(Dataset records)

------------

(** ** The whole run, for every month index that stays inside the array *)

Lemma main_initial y m d :
  0 <= m <= 14 -> in_int d ->
  let b := leap_test y in
  let v := days_before b m + capped d (days_in b m) in
  main y m d initial = Ok (0, mkState v (table b) [v]).
Proof.
  intros Hm Hd b v. unfold main.
  rewrite (bind_ok _ _ _ _ _ (leap_adjust_initial y)). fold b.
  assert (Hloop : for_loop_exec m 1 (mkState 0 (table b) []) =
                  Ok (tt, mkState (days_before b m) (table b) [])).
  { unfold for_loop_exec. rewrite iterate_sum; cbn [sum month cout].
    - change (Z.to_nat 1) with 1%nat. rewrite table_prefix by assumption.
      reflexivity.
    - lia.
    - rewrite table_length. lia.
    - apply table_bounds.
    - lia.
    - unfold INT_MAX. lia. }
  rewrite (bind_ok _ _ _ _ _ Hloop).
  pose proof (days_before_bounds b m Hm) as Hdb.
  pose proof (days_in_bounds b m) as Hdi.
  assert (Hadd : add_day m d (mkState (days_before b m) (table b) []) =
                 Ok (tt, mkState v (table b) [])).
  { rewrite (add_day_ok m d _ (days_in b m)); cbn [sum month cout].
    - reflexivity.
    - lia.
    - apply table_entry; assumption.
    - intros _. unfold in_int, INT_MIN, INT_MAX. lia.
    - intros Hlt. unfold in_int, INT_MIN, INT_MAX in *. lia. }
  rewrite (bind_ok _ _ _ _ _ Hadd). reflexivity.
Qed.

Lemma compute_capped y m d :
  0 <= m <= 14 -> in_int d ->
  compute y m d =
  Ok [days_before (leap_test y) m + capped d (days_in (leap_test y) m)].
Proof.
  intros Hm Hd. unfold compute. rewrite (main_initial y m d Hm Hd). reflexivity.
Qed.

(** ** The leap test against the calendar rule *)

(** The specification's predicate is the Gregorian rule on every integer:
    divisible by 4, and not by 100 unless by 400. *)
Lemma is_leap_divide y :
  is_leap y = true <-> (4 | y) /\ (~ (100 | y) \/ (400 | y)).
Proof.
  unfold is_leap.
  rewrite andb_true_iff, orb_true_iff, negb_true_iff, Z.eqb_neq, !Z.eqb_eq.
  rewrite !Z.rem_divide by discriminate. reflexivity.
Qed.

(** From year 0 on, [y%100>0] and [y%100!=0] coincide. *)
Lemma leap_test_nonneg y : 0 <= y -> leap_test y = is_leap y.
Proof.
  intros Hy. unfold leap_test, is_leap. f_equal. f_equal.
  pose proof (Z.rem_nonneg y 100 ltac:(discriminate) Hy) as Hr.
  destruct (Z.eqb_spec (Z.rem y 100) 0) as [->|Hne]; [reflexivity|].
  simpl. apply Z.gtb_lt. lia.
Qed.

(** Before year 0 the remainder [y%100] is never positive, so only the
    multiples of 400 pass the test. *)
Lemma leap_test_negative y : y < 0 -> leap_test y = (Z.rem y 400 =? 0).
Proof.
  intros Hy. unfold leap_test.
  pose proof (Z.rem_nonpos y 100 ltac:(discriminate) ltac:(lia)) as Hr.
  replace (Z.rem y 100 >? 0) with false
    by (symmetry; rewrite Z.gtb_ltb; apply Z.ltb_ge; exact Hr).
  simpl. destruct (Z.eqb_spec (Z.rem y 400) 0) as [H400|_].
  - rewrite andb_true_r. apply Z.eqb_eq.
    apply Z.rem_divide in H400; [|discriminate].
    apply Z.rem_divide; [discriminate|].
    destruct H400 as [k ->]. exists (k * 100). lia.
  - apply andb_false_r.
Qed.

Lemma month_entry_table y m :
  0 <= m <= 14 -> month_entry y m = days_in (leap_test y) m.
Proof.
  intros Hm. unfold month_entry. rewrite leap_adjust_initial. cbn [month].
  pose proof (table_entry (leap_test y) m Hm) as H.
  apply nth_error_nth with (d := 0) in H. exact H.
Qed.

(** The program uses 29 for February exactly when its own test succeeds. *)
Lemma february_entry y : month_entry y 2 = if leap_test y then 29 else 28.
Proof. rewrite month_entry_table by lia. reflexivity. Qed.

(** From year 0 on the entry is the calendar length of the month. *)
Lemma month_entry_calendar y m :
  0 <= y -> 1 <= m <= 12 -> month_entry y m = days_in (is_leap y) m.
Proof.
  intros Hy Hm. rewrite month_entry_table by lia.
  rewrite leap_test_nonneg by assumption. reflexivity.
Qed.

(** ** The table after the adjustment *)

Lemma month_after_adjust_table y :
  month_after_adjust y = Ok (table (leap_test y)).
Proof. unfold month_after_adjust. rewrite leap_adjust_initial. reflexivity. Qed.

Lemma add_day_frame m d s s' :
  add_day m d s = Ok (tt, s') -> month s' = month s.
Proof.
  unfold add_day, bind, month_get, get_sum, int_add, set_sum, ret, undefined.
  destruct (m <? 0); [discriminate|].
  destruct (nth_error (month s) (Z.to_nat m)) as [l|] eqn:E; [|discriminate].
  destruct (d >=? l).
  - rewrite E. destruct (in_intb (sum s + l)); [|discriminate].
    intros [= <-]. reflexivity.
  - destruct (in_intb (sum s + d)); [|discriminate]. intros [= <-]. reflexivity.
Qed.

(** Nothing after line 10 writes the table: whatever [m] and [d] are, a run
    that returns leaves the table as the adjustment made it. *)
Lemma table_frozen y m d :
  forall r s, main y m d initial = Ok (r, s) -> month s = table (leap_test y).
Proof.
  intros r s. unfold main.
  rewrite (bind_ok _ _ _ _ _ (leap_adjust_initial y)).
  unfold bind at 1.
  destruct (for_loop_exec m 1 _) as [[[] s1]|] eqn:Hloop; [|discriminate].
  pose proof (for_loop_exec_sound m 1 (mkState 0 (table (leap_test y)) [])) as Hrel.
  rewrite Hloop in Hrel.
  destruct (for_loop_frame _ _ _ _ Hrel s1 eq_refl) as [Hm1 _].
  cbn [month] in Hm1.
  unfold bind at 1.
  destruct (add_day m d s1) as [[[] s2]|] eqn:Hadd; [|discriminate].
  apply add_day_frame in Hadd.
  unfold finish, bind, get_sum, print, ret. intros [= _ <-].
  cbn [month]. congruence.
Qed.

(** ** The claims restricted to years from 0 on

    On these years the leap test agrees with the calendar rule, and the
    program's output can be compared with the calendar directly. *)

Section NonNegativeYears.

Variables y m d : Z.
Hypothesis year_nonneg : 0 <= y.
Hypothesis month_valid : 1 <= m <= 12.

Lemma compute_nonneg :
  in_int d ->
  compute y m d = Ok [days_before (is_leap y) m + capped d (days_in (is_leap y) m)].
Proof.
  intros Hd. rewrite compute_capped by (assumption || lia).
  rewrite leap_test_nonneg by assumption. reflexivity.
Qed.

Lemma valid_day_in_int b : 1 <= d <= days_in b m -> in_int d.
Proof.
  intros H. pose proof (days_in_bounds b m).
  unfold in_int, INT_MIN, INT_MAX. lia.
Qed.

(** Valid dates get their ordinal day-of-year. *)
Lemma day_of_year_correct :
  valid_date y m d -> compute y m d = Ok [day_of_year y m d].
Proof.
  intros [_ Hd]. rewrite compute_nonneg by (eapply valid_day_in_int; eauto).
  unfold day_of_year. rewrite capped_min.
  do 3 f_equal. lia.
Qed.
(* ===== verification/Prelude.v ===== *)
(** * stdx: verification of the extended standard library

    stdx is a workspace of small Rust crates meant to stand beside the standard
    library.  This development models the crates that carry its own pure logic:
    fixed-width big integers, the text codecs, authenticated encryption with
    ChaCha20 and Poly1305, the SHA-2 and SHA-3 hashes and what is derived from
    them, semantic versions, URL encodings, substring search, CSV, calendar time
    with its time zone formats and cron schedules, insertion-ordered maps and
    sets, and the coalescing of concurrent calls.  It is a shallow embedding: a Rust function is a Rocq
    function of the same name, as executable as the original.

    ** Conventions

    - A computation that may panic (an index out of range, a failed assertion,
      an arithmetic overflow with overflow checks on, an [unwrap] of nothing)
      has type [option T]; [None] is the panic.  [Result] is the type [result],
      so a fallible function that may also panic has type
      [option (result T E)].  [wp m Q] says that [m] returns, with a value
      that satisfies [Q]: every theorem stated with [wp], or with
      [= Some _], excludes panics.
    - Fixed-width integers are [Z]; wrapping operations and casts are written
      out ([u64], [i32], ... of Words).  Bytes, limbs and characters are [Z] in
      their range, and the predicates [byte], [word], [bytes], [words] say so.
    - A mutable array is a list threaded through the calls; writing one element
      is a checked update that fails out of range.
    - A loop with a counter is [for_loop]; a [while] loop is [while_loop fuel]
      and answers [None] when the fuel is used up, so a theorem that gives
      [Some] also proves that the loop ends.  The fuel is one more than the
      number of iterations the counter allows: [LIMBS + 1] for the limb loops,
      one more than the length of the input for the codecs and the iterators
      (each step consumes at least one byte).  Decimal printing of a 64-bit
      number has fuel for twenty digits.  The CSV reader has [2 * length + 5]
      turns for a row (every two turns consume a byte or finish a field) and
      [length + 2] rows.

    ** Parts and files

    - Prelude (this file): outcomes, [wp] and its tactics, loops, lists.
      Words: machine words, masks, byte order.  Limbs: [eval], the number of a
      list of base-[2^64] limbs, and how a loop that writes one limb changes it
      (hint database [limbs]).
    - src/big_number/big_number.rs.  BigUint: [Uint<BITS, LIMBS>] with the
      const parameters as the class [Dims], carry chains, constant-time
      operations, modular addition, operands of one and two words.
      BigUintBits: bits and bit-serial division.  BigUintMul: products,
      shift-and-subtract reduction, [modpow], and the class [ModMul], what
      square-and-multiply needs of a modular multiplication; the bit-serial and
      the Barrett multiplication are its two instances, so both
      exponentiations rest on one proof.  BigUintBarrett: the Barrett
      reciprocal, reduction, multiplication and exponentiation.  BigUintBytes,
      BigUintRadix: conversions.  BigInt: the operators and the signed [Int].
      BigNumTheorems: the properties and their concrete instances.
    - Hex (src/hex/hex.rs) and Base64 (src/base64/base64.rs): the portable
      constant-time codecs.
    - Poly1305 (src/crypto/src/poly1305.rs).  ConstEq
      (src/constant_time_eq/src/generic.rs).  ChaCha
      (src/crypto/src/chacha/chacha.rs and hchacha20.rs): the stream cipher by
      index as in the source, and the RFC's cipher by rows that it is proved
      equal to.  ChaChaPoly (src/crypto/src/chacha/chacha20_poly1305.rs and the
      trait [Aead] of crypto.rs): [AeadLaws] is the contract of the trait, from
      which the provided methods are proved; both constructions discharge it
      with the lemmas of the three files before.
    - Hasher (src/crypto/src/bytes.rs and the trait [Hasher] of crypto.rs):
      digests, and [HasherLaws], the contract of the trait: a hasher stands for
      the message it has absorbed.  [HmacFits] is what [Hmac] needs of the
      sizes besides; Shake128 is lawful and does not fit.  Sha2, Sha256, Sha512 (src/crypto/src/sha2):
      the code the three members share, and the two block functions;
      Sha2Theorems: they are FIPS 180-4, which makes the members instances of
      [HasherLaws].  Hmac (src/crypto/src/hmac.rs) and Kdf (hkdf.rs, pbkdf2.rs)
      are proved against both; KdfVectors has them at SHA-256.
    - src/crypto/src/sha3.  Keccak: the permutation on lanes and the steps of
      FIPS 202 on bits.  Sponge: the struct [KeccakSponge] and the sponge
      construction.  Sha3: the hashers, which are instances of [HasherLaws],
      and the trait [Xof] with its contract [XofLaws]; cSHAKE and KMAC.
      Sha3Theorems: the encodings of SP 800-185, KMAC over the contract, and
      the properties.
    - Semver (src/semver/semver.rs).
    - Utf8: the two standard-library functions on UTF-8 that the next two
      crates call.  PercentEncoding (src/percent_encoding/ascii_set.rs and
      percent_encoding.rs).  FormUrlencoded
      (src/form_urlencoded/form_urlencoded.rs), on top of it, with the trait
      [Target] as a class.
    - Factorization: periods of words, maximal suffixes and the critical
      factorization theorem, and Memmem (src/memmem/src/two_way.rs), the
      two-way search that rests on it.
    - Singleflight (src/singleflight/singleflight.rs): the shared map and
      entries with one place per caller; an event is one atomic action, so a
      schedule is a list of events and every interleaving is one.  [Notify] is
      what tokio's notifications promise.  Callers may be dropped at any await.
    - src/indexmap/src.  HashTable: the table of another crate as a class with
      the laws of its documentation, and a table that satisfies them; a request
      for room panics above a limit, the parameter [most] of the laws.
      IndexMapCore (inner.rs, util.rs): the table of indices and the list of
      entries.  IndexMapInv: the invariant, that the table holds the hash and
      the position of every entry and nothing else, and the loops that shift
      positions.  IndexMapOps, IndexMapEdit: each operation of the core as one
      on the entries.  IndexMap (map.rs, map/entry.rs, inner/entry.rs): the map
      and its entries over the classes [Keys] and [Queries], with what [Eq],
      [Hash] and [Equivalent] promise, and over [SliceSort], the stable sort of
      the standard library, which fixes no order for a comparison that is not
      total.  IndexMapSpec: the ordered list of pairs
      that a map stands for, with one constructor of [op] for each kind of
      call; IndexMapRep and IndexMapTheorems: the map refines it.
      IndexMapExtract (inner/extract.rs): extraction through raw pointers, on
      places that may have been moved out of.  IndexSet (set.rs, set/iter.rs).
    - Memchr: the byte search the CSV crate calls in another crate, as a class
      with its law.  CsvReader (src/csv/reader.rs, error.rs), over the class
      [Read], the trait of the source of bytes.  CsvSpec: the grammar, one byte
      at a time, and the proof that the reader, which works on a sliding
      buffer, parses it.  CsvWriter (src/csv/writer.rs), over the class [Write].
    - Civil (src/time/civil.rs).  Posix (src/time/posix.rs): [TZ] strings and
      their rules.  Tzif (src/time/tzif.rs): compiled time zone images.
      TimeZone (src/time/error.rs, timezone.rs and the lookups of tzdb.rs),
      over all three kinds of zone data.  DateTime
      (src/time/datetime.rs).  [TzData] stands for the generated abbreviation
      table.  [CivilZone] is what [DateTime] needs of a zone: its offsets are
      defined and small, and resolving a civil time returns; UTC, fixed
      offsets and well-formed embedded zones satisfy it.  Sums of [i64] are
      checked ([i64_checked]) where an instant of the type's ends could
      overflow them; [instant_ok] and [local_ok] are the ranges, of about two
      thousand million years, in which none does.
    - Order: comparisons that are total orders ([TotalCmp]) and the binary
      search of the standard library, for Semver and for the zone table.
      TzIndex (src/time/tzdb.rs and timezone.rs): zones by name; the generated
      table is [TzNames], its order [TzNamesLaws].  TimeFormat
      (src/time/format.rs): the stack buffer and the [fmt] machinery.
      TimeParse (src/time/parse.rs): the parsers; TimeParseSafe: they always
      return; TimeParseText: each format read back; TimeParseTheorems: the
      properties.  [CivilNames] says that every zone of the table satisfies
      [CivilZone].
    - src/cron/src.  CronUnits: ordinals, specifiers, the trait
      [TimeUnitField] as a class with its seven instances and their laws
      ([TimeUnitLaws]), list fields.  CronNextQuery, CronPrevQuery: the two
      queries.  CronSchedule: the six nested loops in both directions and the
      iterators.  CronSearch: the pattern of the loops, proved once for both
      directions; CronLevels: the ten instances of it; CronTheorems: the
      firings of a schedule as instants, and the properties.

    ** What the theorems show

    A claim is a theorem whose comment begins with its number.

    - Big integers: modular multiplication and exponentiation by Barrett
      reduction, against arithmetic and against the reference routine (C1,
      C2); division (C29); the operators of [Uint] keep the low bits at widths
      that fill the limbs, those of [Int] are two's complement (C33); radix
      conversions with their errors and round trips (C28).
    - Cryptography: the limb arithmetic of Poly1305 and its streaming
      interface compute the RFC 8439 tag; the ChaCha stream, however it is
      fed, with its counter limit; the comparison without early exit; SHA-2,
      however it is fed, is FIPS 180-4 (C8), and SHA-3 with its extendable
      outputs FIPS 202 (C9), KMAC SP 800-185 (C11); over any lawful hash whose
      sizes fit HMAC is RFC 2104 (C10), HKDF and PBKDF2 are RFC 5869 and RFC
      2898 with their errors (C12); decryption inverts encryption and rejects
      everything else for any lawful construction (C5), and the two
      constructions are the standard's (C3).
    - CSV: the reader refines the grammar for every way the source cuts its
      bytes (C6), the writer branch by branch, and the round trip (C7).
    - Text: two-way search finds the first occurrence (C4); semantic versions
      parse exactly what they print, and their order (C26); base64 decoding
      with its errors (C27); forms over percent-encoding.
    - Calendar and zones: day numbers and dates are inverse, for years of
      [i32] (C37); the rules of [TZ] strings; reading an image is safe and its
      queries are right, for the instants and footers stated (C34, C35); civil
      times in a zone with transitions, before the last of them (C25);
      [DateTime] from civil fields, durations, calendar arithmetic (C24, C36).
    - Texts of times: both paths of [Display] print the same text, and the
      buffer gets it when it has room and the year has at most four digits
      (C32); the parsers return on every input (C23); what is printed in any
      of the seven formats, and by [Display], is parsed back (C21, C22); the
      strict formats accept exactly their grammar (C30); fields become an
      instant, or the error that says why not (C31).
    - Schedules: the list fields of a cron expression (C40); the nearest
      firings around a time, by the nested search over the units (C38); the
      iterator returns every firing in order, from an aligned start (C39).
    - Concurrency: for every interleaving of callers of a singleflight group,
      shared results are results of another caller of the key (C18), no wake-
      up is lost and all calls return (C19), and on one thread one call per
      key is in flight (C20).
    - Containers: any sequence of calls on an index map, the room they ask for
      being granted, is one on an ordered list of pairs, whatever the hashes
      (C13), with its lookups (C16) and its equality, also with a map of
      another hasher (C15); extraction through raw pointers never touches a
      place that was moved out of (C14); the set operations, in order (C17),
      and the set comparisons.

    Theorems without a number record what the claims leave out or rely on, and
    where the code does something else than its documentation says: a Barrett
    modulus that is a power of the limb base, a base wider than the modulus,
    [MINUS_ONE] and products at a width that is not a multiple of 64, missing
    base64 pads, an HKDF key longer than a digest, an HMAC over blocks that do
    not fit, CSV rows that do not survive, day counts that [add_days] does not
    reject, two images that the TZif reader accepts and cannot serve, texts of
    times that are printed and not read, years of five digits that no buffer
    holds, cron searches that start outside the years of the schedule or at a
    firing.

    ** Bounds

    [Dims] ties [LIMBS] to [BITS] as the crate's own compile-time check does;
    the hypothesis [LIMBS + 1 <= MAX_LIMBS] is a compile-time assertion of the
    code, [LIMBS * 2 <= MAX_LIMBS] one that it makes at run time, when it computes
    a wide product.  Input lengths of base64 are below
    [2^63] (a Rust allocation never exceeds it), and below [2^61] where the
    encoded length must also fit.  Calendar theorems hold for every year
    strictly inside [i32] ([year_ok], [days_ok]), and those on instants and
    wall-clock times within [instant_ok] and [local_ok], far beyond the years
    [DateTime] admits.
    The ChaCha counter has the source's own limit ([2^32 - 1] blocks in the IETF
    layout).  Images of time zones are shorter than [2^63] bytes.
    Zone theorems ask for transitions further apart than four offset limits,
    and speak of times that the explicit transitions decide, not of those
    after the last one, which a recurring rule decides.  The loops of the time
    parser have one more turn than bytes are left.  Round trips of times ask
    for offsets of less than a day, the limit of the texts.

    ** Not modelled

    The SIMD kernels (the dispatchers are modelled as compiled without those
    features); [serde] glue; the [std::io] adapters of the CSV crate; the system
    time zone and the clock, and the monotonic reading of the [std] feature; a
    [fmt::Formatter] that fails; zeroization of dead locals; the timing side of
    constant-time code; the capacity of vectors (but for requests of room that
    overflow) and running out of memory; the line numbers of CSV rows are in the
    model but in no theorem; sorted insertion, raw entries, slices and mutable
    keys of index maps; the grammar of cron expressions, written with the
    combinators of another crate; the other cryptographic primitives; and the
    crates that are system or network interfaces, derive macros, generated tables
    or ports of external libraries.  Left for later: base32, ipnetwork, uuid,
    html_escape, crc32. *)
From Stdlib Require Import ZArith Lia.
From Stdlib Require Ascii String.
From stdpp Require Import base list numbers option.
(* ===== verification/BigUintMul.v ===== *)
(** * big_number: wide multiplication, bit-serial reduction, [modpow]

    The schoolbook product ([mul_limbs], [mul_wide_internal]), the
    shift-and-subtract reduction, modular multiplication and modular
    exponentiation of src/big_number/big_number.rs. *)
From Stdlib Require Import ZArith Lia.
From stdpp Require Import base list numbers option.
From S2P Require Import Prelude Words Limbs BigUint BigUintBits.

(** [while carry != 0 && k < len { (out[k], carry) = adc(out[k], 0, carry); k += 1 }] *)
Definition propagate (len : nat) (out : list Z) (carry : Z) (k : nat)
  : option (list Z) :=
  '(out, _, _) ← while_loop (len + 1)
    (fun '(out, carry, k) => negb (carry =? 0) && (k <? len)%nat)
    (fun '(out, carry, k) =>
      x ← out !! k;
      let '(word, next_carry) := adc x 0 carry in
      out ← upd out k word;
      Some (out, next_carry, S k)) (out, carry, k);
  Some out.

(** Row [i] of the schoolbook product: [out += a[i] * b[..b_len] << 64 i]. *)
Definition mul_row (len : nat) (a b : list Z) (b_len i : nat) (out : list Z)
  : option (list Z) :=
  '(out, carry) ← for_loop 0 b_len (fun j '(out, carry) =>
      x ← out !! (i + j)%nat;
      y ← a !! i;
      z ← b !! j;
      let '(word, next_carry) := mac x y z carry in
      out ← upd out (i + j) word;
      Some (out, next_carry)) (out, 0);
  propagate len out carry (i + b_len).

Definition mul_limbs (out a : list Z) (a_len : nat) (b : list Z) (b_len : nat)
  : option (list Z) :=
  for_loop 0 a_len (fun i out => mul_row (length out) a b b_len i out) out.

Section Mul.
Context {D : Dims}.
(** Appending a low bit to a number truncated to [n] bits. *)
Lemma trunc_bit_low q i n : (i < n)%nat ->
  let v := (q * 2 ^ Z.of_nat (S i)) mod 2 ^ Z.of_nat n in
  v mod 2 ^ Z.of_nat (S i) = 0 /\
  ((2 * q + 1) * 2 ^ Z.of_nat i) mod 2 ^ Z.of_nat n = v + 2 ^ Z.of_nat i.
Proof.
  intros Hi v.
  assert (Hn : 2 ^ Z.of_nat n = 2 ^ (Z.of_nat n - Z.of_nat (S i)) * 2 ^ Z.of_nat (S i)).
  { rewrite <- Z.pow_add_r by lia. f_equal. lia. }
  set (t := 2 ^ (Z.of_nat n - Z.of_nat (S i))) in *.
  assert (Ht : 0 < t) by (unfold t; lia).
  assert (Hv : v = (q mod t) * 2 ^ Z.of_nat (S i)).
  { unfold v. rewrite Hn. apply Z.mul_mod_distr_r; lia. }
  split; [rewrite Hv; apply Z.mod_mul; lia|].
  pose proof (Z.mod_pos_bound q t Ht). pose proof (Z.div_mod q t ltac:(lia)) as Hq.
  symmetry. apply (Z.mod_unique_pos _ _ (q / t)).
  - rewrite Hv, Hn, pow2_S. pose proof (pow2_pos i). nia.
  - rewrite Hv, Hn, pow2_S. rewrite Hq at 1. ring.
Qed.

Lemma trunc_bit_high q i n : (n <= i)%nat ->
  (q * 2 ^ Z.of_nat i) mod 2 ^ Z.of_nat n = 0.
Proof.
  intros Hi. replace (2 ^ Z.of_nat i) with (2 ^ (Z.of_nat i - Z.of_nat n) * 2 ^ Z.of_nat n).
  - rewrite Z.mul_assoc. apply Z.mod_mul. lia.
  - rewrite <- Z.pow_add_r by lia. f_equal. lia.
Qed.

Section Barrett_proofs.
Context {D : Dims}.

(** Or-ing a bit into the even number a shift leaves. *)
Lemma or_low_bit l v b x : holds LIMBS l v -> v mod 2 = 0 -> 0 <= b <= 1 ->
  l !! 0%nat = Some x -> holds LIMBS (<[0%nat:=Z.lor x b]> l) (v + b).
Proof.
  intros Hh Hv Hb Hx. pose proof Hh as (Hl & Hw & He).
  assert (Hxv : x mod 2 = 0).
  { rewrite (lookup_eval _ _ _ Hw Hx), He, Bp_0, Z.div_1_r.
    change B with (2 * 2 ^ 63). rewrite Z.rem_mul_r by lia.
    by rewrite (Z.mul_comm 2), Z.mod_add, Z.mod_mod by lia. }
  pose proof (words_lookup _ _ _ Hw Hx) as Hxw. unfold word in Hxw.
  rewrite (lor_add _ _ 1) by (done || lia).
  eapply holds_eq; [apply holds_insert; [done|done|]|rewrite Bp_0; lia].
  unfold word. pose proof (Z.div_mod x 2). lia.
Qed.

Lemma R_even : (0 < LIMBS)%nat -> R mod 2 = 0.
Proof.
  intros HL. rewrite R_pow2.
  replace (64 * Z.of_nat LIMBS) with (64 * Z.of_nat LIMBS - 1 + 1) by lia.
  rewrite Z.pow_add_r by lia. apply Z.mod_mul. lia.
Qed.

Definition mu_inv (N m : Z) (n i : nat) '((mu, rem) : list Z * Uint) : Prop :=
  uwf rem /\ val rem = (N / 2 ^ Z.of_nat i) mod m /\
  holds MAX_LIMBS mu ((((N / 2 ^ Z.of_nat i) / m) * 2 ^ Z.of_nat i) mod 2 ^ Z.of_nat n).

(** Setting quotient bit [i], or dropping it when it is above the [k+1] limbs. *)
Lemma mu_set_bit N m k i mu : (k + 1 <= MAX_LIMBS)%nat ->
  holds MAX_LIMBS mu
    ((((N / 2 ^ Z.of_nat (S i)) / m) * 2 ^ Z.of_nat (S i)) mod 2 ^ Z.of_nat (64 * (k + 1))) ->
  (N / 2 ^ Z.of_nat i) / m = 2 * ((N / 2 ^ Z.of_nat (S i)) / m) + 1 ->
  wp (if (i / 64 <? k + 1)%nat
      then y ← mu !! (i / 64)%nat;
           upd mu (i / 64) (Z.lor y (u64 (Z.shiftl 1 (Z.of_nat (i mod 64)))))
      else Some mu)
    (fun mu' => holds MAX_LIMBS mu'
       ((((N / 2 ^ Z.of_nat i) / m) * 2 ^ Z.of_nat i) mod 2 ^ Z.of_nat (64 * (k + 1)))).
Proof.
  intros Hk Hh Hq. rewrite Hq. set (q := (N / 2 ^ Z.of_nat (S i)) / m) in *.
  wp_if; bool_hyps.
  - assert (i < 64 * (k + 1))%nat.
    { pose proof (Nat.div_mod_eq i 64). pose proof (Nat.mod_upper_bound i 64). lia. }
    destruct (trunc_bit_low q i (64 * (k + 1))) as [H0 ->]; [done|].
    assert (length mu = MAX_LIMBS) by apply Hh. wp_steps. by apply set_bit_holds.
  - assert (64 * (k + 1) <= i)%nat.
    { pose proof (Nat.div_mod_eq i 64). lia. }
    wp_step. rewrite trunc_bit_high by lia. by rewrite trunc_bit_high in Hh by lia.
Qed.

------------

- **Aim of the task**
Retype only the lines above between the line with "(hint database [limbs])." and the line with "(src/crypto/src/chacha/chacha.rs and hchacha20.rs): the", counting those two lines as well, and keep every character as it is.

- **Solution to the problem**
      (hint database [limbs]).
    - src/big_number/big_number.rs.  BigUint: [Uint<BITS, LIMBS>] with the
      const parameters as the class [Dims], carry chains, constant-time
      operations, modular addition, operands of one and two words.
      BigUintBits: bits and bit-serial division.  BigUintMul: products,
      shift-and-subtract reduction, [modpow], and the class [ModMul], what
      square-and-multiply needs of a modular multiplication; the bit-serial and
      the Barrett multiplication are its two instances, so both
      exponentiations rest on one proof.  BigUintBarrett: the Barrett
      reciprocal, reduction, multiplication and exponentiation.  BigUintBytes,
      BigUintRadix: conversions.  BigInt: the operators and the signed [Int].
      BigNumTheorems: the properties and their concrete instances.
    - Hex (src/hex/hex.rs) and Base64 (src/base64/base64.rs): the portable
      constant-time codecs.
    - Poly1305 (src/crypto/src/poly1305.rs).  ConstEq
      (src/constant_time_eq/src/generic.rs).  ChaCha
      (src/crypto/src/chacha/chacha.rs and hchacha20.rs): the stream cipher by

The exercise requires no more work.